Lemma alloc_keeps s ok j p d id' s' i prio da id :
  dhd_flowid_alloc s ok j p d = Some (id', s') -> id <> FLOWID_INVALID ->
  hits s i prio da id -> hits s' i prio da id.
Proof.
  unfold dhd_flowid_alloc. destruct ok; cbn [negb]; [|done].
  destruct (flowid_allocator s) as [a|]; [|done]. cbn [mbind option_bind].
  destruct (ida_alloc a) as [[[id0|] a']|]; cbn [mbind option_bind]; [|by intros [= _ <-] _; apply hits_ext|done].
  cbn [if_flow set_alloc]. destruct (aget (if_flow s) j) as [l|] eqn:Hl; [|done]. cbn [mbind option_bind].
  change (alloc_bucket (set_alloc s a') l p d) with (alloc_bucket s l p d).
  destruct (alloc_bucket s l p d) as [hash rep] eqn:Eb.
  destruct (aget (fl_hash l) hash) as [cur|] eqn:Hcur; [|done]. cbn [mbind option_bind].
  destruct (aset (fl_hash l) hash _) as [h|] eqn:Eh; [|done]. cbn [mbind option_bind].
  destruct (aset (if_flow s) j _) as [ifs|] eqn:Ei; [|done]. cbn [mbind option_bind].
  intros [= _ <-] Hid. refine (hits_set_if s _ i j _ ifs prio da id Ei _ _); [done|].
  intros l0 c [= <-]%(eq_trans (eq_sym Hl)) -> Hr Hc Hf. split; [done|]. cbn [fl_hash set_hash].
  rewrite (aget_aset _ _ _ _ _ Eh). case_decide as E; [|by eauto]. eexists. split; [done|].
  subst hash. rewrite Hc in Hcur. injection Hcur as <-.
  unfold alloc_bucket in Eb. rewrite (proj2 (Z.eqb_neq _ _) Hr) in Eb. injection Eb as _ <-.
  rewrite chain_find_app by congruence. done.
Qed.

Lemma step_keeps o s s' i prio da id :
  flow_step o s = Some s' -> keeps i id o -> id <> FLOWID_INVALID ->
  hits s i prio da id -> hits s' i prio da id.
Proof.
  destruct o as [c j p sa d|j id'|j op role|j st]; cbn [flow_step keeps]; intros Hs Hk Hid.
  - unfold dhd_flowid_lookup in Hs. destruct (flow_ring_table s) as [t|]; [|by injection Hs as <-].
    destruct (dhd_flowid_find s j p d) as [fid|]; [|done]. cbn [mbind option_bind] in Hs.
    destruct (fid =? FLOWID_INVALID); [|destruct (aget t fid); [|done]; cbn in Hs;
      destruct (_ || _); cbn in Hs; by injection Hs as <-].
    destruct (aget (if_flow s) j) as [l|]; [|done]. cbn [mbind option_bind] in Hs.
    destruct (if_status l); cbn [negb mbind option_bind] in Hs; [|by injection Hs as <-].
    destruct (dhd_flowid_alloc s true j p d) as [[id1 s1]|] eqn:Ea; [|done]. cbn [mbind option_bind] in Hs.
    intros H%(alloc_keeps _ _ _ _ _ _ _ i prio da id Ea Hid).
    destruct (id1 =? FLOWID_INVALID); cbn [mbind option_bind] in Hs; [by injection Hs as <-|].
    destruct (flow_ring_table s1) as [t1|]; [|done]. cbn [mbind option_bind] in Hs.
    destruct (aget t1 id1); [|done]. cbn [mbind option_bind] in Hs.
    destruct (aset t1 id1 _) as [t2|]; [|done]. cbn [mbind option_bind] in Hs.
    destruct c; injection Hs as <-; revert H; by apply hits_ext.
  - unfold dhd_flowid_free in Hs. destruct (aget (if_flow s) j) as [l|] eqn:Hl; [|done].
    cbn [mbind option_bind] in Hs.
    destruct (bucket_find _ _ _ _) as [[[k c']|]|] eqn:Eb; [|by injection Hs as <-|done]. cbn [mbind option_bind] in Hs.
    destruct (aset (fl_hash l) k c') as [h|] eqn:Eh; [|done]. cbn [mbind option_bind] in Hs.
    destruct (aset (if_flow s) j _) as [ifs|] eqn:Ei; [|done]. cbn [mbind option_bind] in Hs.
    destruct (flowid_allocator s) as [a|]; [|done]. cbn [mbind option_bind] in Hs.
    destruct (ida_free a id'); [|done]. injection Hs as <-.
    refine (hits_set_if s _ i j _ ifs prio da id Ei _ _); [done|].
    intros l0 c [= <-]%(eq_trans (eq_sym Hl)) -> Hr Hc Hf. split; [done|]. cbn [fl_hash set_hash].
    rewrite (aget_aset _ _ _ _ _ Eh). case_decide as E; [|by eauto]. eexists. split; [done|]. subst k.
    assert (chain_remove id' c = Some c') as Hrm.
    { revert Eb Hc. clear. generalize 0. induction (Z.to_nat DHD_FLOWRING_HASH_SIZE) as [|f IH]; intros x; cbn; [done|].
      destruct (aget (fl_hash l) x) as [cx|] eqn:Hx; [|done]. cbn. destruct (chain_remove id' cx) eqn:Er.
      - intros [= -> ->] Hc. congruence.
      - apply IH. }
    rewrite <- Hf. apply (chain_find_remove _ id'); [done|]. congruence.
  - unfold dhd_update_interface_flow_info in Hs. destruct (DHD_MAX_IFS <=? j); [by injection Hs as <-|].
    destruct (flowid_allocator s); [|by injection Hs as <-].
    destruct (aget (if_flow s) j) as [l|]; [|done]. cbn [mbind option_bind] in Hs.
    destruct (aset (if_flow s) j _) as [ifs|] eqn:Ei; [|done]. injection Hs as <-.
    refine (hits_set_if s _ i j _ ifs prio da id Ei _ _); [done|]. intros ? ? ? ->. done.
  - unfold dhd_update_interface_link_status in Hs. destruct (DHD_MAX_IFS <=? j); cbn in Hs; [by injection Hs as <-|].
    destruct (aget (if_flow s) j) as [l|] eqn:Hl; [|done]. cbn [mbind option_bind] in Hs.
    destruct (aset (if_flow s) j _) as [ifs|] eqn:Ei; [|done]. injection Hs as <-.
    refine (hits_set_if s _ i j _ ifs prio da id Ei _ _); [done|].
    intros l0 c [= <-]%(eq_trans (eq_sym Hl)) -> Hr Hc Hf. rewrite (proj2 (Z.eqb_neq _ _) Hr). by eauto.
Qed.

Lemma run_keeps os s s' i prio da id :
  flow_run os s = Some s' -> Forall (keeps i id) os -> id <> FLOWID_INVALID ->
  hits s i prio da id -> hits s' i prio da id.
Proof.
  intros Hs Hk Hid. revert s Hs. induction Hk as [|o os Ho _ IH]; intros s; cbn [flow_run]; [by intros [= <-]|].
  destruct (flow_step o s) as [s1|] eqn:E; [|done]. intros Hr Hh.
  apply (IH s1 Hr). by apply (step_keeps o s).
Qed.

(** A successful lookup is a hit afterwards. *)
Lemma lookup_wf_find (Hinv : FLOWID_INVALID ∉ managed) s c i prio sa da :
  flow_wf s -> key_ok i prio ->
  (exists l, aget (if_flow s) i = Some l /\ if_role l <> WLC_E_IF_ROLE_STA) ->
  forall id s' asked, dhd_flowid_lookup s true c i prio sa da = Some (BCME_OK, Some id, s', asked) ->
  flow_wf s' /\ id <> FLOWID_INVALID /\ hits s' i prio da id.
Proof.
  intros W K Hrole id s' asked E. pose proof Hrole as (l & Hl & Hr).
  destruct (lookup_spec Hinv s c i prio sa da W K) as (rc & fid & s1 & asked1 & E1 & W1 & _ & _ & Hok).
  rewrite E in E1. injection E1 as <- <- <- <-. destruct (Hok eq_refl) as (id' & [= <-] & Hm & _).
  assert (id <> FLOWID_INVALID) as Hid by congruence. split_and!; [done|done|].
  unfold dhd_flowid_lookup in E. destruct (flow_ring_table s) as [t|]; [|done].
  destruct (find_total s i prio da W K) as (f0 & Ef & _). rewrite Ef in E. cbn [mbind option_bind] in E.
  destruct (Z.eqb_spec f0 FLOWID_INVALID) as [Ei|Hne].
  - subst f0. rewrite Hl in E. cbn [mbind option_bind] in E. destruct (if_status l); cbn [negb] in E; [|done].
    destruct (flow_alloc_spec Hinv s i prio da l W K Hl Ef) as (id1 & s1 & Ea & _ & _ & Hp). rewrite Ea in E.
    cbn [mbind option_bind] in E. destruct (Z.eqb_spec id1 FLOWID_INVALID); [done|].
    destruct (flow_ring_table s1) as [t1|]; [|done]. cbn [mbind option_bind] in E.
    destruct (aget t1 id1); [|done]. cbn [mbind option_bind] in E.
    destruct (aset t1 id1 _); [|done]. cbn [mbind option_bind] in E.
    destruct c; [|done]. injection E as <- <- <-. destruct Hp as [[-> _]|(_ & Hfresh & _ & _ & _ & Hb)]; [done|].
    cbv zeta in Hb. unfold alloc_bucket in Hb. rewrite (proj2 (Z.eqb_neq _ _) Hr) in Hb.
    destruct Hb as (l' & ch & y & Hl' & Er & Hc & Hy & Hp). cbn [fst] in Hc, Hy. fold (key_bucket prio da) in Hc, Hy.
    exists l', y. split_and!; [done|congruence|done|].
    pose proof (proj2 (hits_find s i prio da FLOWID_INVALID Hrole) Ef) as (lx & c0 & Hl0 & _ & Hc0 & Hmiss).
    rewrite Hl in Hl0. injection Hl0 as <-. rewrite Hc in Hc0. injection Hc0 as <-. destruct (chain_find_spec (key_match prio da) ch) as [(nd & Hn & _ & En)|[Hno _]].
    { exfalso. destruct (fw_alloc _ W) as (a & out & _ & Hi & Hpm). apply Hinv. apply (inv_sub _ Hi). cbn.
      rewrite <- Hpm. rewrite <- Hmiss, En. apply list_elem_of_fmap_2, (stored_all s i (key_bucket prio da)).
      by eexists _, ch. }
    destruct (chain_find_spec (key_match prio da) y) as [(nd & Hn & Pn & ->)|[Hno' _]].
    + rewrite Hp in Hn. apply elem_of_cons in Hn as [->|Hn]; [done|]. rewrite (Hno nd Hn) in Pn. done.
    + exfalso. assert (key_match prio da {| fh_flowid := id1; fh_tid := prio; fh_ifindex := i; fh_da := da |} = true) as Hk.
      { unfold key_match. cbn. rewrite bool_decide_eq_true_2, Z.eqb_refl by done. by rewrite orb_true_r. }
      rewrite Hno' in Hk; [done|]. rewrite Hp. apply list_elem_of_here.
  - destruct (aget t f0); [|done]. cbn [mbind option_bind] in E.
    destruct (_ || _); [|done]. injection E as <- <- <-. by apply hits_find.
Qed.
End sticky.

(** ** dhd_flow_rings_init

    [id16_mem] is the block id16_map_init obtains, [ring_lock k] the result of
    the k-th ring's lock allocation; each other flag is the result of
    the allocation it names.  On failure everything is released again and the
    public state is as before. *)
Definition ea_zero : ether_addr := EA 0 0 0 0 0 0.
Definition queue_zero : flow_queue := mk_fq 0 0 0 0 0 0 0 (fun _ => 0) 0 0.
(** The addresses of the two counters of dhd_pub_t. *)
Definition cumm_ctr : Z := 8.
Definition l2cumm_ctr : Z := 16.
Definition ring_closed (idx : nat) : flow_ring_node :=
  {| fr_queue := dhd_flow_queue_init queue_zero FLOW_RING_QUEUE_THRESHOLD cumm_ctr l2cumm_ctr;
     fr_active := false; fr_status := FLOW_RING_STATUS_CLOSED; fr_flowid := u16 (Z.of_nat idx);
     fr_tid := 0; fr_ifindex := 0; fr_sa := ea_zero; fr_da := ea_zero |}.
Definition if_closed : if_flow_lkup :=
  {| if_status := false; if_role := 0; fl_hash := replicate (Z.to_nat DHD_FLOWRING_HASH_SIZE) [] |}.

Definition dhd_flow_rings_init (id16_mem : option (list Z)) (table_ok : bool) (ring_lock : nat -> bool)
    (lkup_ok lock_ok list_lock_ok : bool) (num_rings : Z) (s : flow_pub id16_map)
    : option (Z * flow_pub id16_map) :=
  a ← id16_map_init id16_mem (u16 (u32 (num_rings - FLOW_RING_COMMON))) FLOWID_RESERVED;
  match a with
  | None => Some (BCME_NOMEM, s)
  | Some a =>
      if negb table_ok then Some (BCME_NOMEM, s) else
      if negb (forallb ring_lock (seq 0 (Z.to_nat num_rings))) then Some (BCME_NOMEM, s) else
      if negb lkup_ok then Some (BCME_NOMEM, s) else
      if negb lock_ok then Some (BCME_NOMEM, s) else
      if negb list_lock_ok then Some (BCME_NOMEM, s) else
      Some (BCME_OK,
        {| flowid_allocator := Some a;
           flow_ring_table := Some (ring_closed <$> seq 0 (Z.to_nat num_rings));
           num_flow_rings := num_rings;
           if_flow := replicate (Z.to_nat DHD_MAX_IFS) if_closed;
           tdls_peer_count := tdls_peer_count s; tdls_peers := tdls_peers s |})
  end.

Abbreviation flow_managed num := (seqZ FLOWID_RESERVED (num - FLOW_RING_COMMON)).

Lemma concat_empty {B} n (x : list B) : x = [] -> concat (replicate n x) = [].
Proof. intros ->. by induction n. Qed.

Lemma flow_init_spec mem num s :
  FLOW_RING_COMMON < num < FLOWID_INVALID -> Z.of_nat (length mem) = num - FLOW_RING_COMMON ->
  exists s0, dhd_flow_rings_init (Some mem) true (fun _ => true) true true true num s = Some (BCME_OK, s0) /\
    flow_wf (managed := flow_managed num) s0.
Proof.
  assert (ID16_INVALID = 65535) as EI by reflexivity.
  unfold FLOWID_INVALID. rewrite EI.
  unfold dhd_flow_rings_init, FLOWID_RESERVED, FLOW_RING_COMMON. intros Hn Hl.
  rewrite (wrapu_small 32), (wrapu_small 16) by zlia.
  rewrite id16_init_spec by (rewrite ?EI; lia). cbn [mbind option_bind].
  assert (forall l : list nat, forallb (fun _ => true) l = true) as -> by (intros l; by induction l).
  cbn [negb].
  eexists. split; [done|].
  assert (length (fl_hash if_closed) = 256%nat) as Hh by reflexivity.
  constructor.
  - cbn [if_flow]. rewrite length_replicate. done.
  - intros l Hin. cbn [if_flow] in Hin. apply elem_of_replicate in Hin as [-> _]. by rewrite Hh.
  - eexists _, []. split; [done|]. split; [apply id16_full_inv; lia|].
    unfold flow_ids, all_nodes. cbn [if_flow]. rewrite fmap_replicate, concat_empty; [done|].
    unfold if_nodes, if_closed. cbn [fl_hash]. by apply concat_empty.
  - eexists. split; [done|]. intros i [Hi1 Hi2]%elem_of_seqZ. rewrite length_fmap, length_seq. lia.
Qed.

* * *

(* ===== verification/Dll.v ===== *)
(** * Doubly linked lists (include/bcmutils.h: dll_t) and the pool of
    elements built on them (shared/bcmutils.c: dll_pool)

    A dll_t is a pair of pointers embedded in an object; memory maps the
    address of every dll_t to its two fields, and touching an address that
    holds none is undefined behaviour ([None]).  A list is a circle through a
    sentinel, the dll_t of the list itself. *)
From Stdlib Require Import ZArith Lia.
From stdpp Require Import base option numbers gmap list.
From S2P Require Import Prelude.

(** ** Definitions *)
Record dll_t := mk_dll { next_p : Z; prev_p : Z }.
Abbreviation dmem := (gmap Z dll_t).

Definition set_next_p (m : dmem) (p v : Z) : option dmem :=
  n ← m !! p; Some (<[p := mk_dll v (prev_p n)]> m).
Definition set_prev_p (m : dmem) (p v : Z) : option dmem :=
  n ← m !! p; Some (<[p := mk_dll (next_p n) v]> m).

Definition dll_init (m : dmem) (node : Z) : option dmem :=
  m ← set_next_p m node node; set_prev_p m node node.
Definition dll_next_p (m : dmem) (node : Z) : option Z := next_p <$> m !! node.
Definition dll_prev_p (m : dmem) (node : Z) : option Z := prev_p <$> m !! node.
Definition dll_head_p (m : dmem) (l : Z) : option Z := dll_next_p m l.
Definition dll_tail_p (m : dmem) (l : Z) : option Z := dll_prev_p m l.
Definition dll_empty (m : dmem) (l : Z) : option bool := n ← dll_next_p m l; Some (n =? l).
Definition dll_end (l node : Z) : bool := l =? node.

> [Task to carry out]: In the listing above, find the line containing "public state is as before. *)" and the line containing "option (Z *". Output them and every line between, exactly, and nothing else.

> [Finished task]:
    public state is as before. *)
Definition ea_zero : ether_addr := EA 0 0 0 0 0 0.
Definition queue_zero : flow_queue := mk_fq 0 0 0 0 0 0 0 (fun _ => 0) 0 0.
(** The addresses of the two counters of dhd_pub_t. *)
Definition cumm_ctr : Z := 8.
Definition l2cumm_ctr : Z := 16.
Definition ring_closed (idx : nat) : flow_ring_node :=
  {| fr_queue := dhd_flow_queue_init queue_zero FLOW_RING_QUEUE_THRESHOLD cumm_ctr l2cumm_ctr;
     fr_active := false; fr_status := FLOW_RING_STATUS_CLOSED; fr_flowid := u16 (Z.of_nat idx);
     fr_tid := 0; fr_ifindex := 0; fr_sa := ea_zero; fr_da := ea_zero |}.
Definition if_closed : if_flow_lkup :=
  {| if_status := false; if_role := 0; fl_hash := replicate (Z.to_nat DHD_FLOWRING_HASH_SIZE) [] |}.

Definition dhd_flow_rings_init (id16_mem : option (list Z)) (table_ok : bool) (ring_lock : nat -> bool)
    (lkup_ok lock_ok list_lock_ok : bool) (num_rings : Z) (s : flow_pub id16_map)
    : option (Z * flow_pub id16_map) :=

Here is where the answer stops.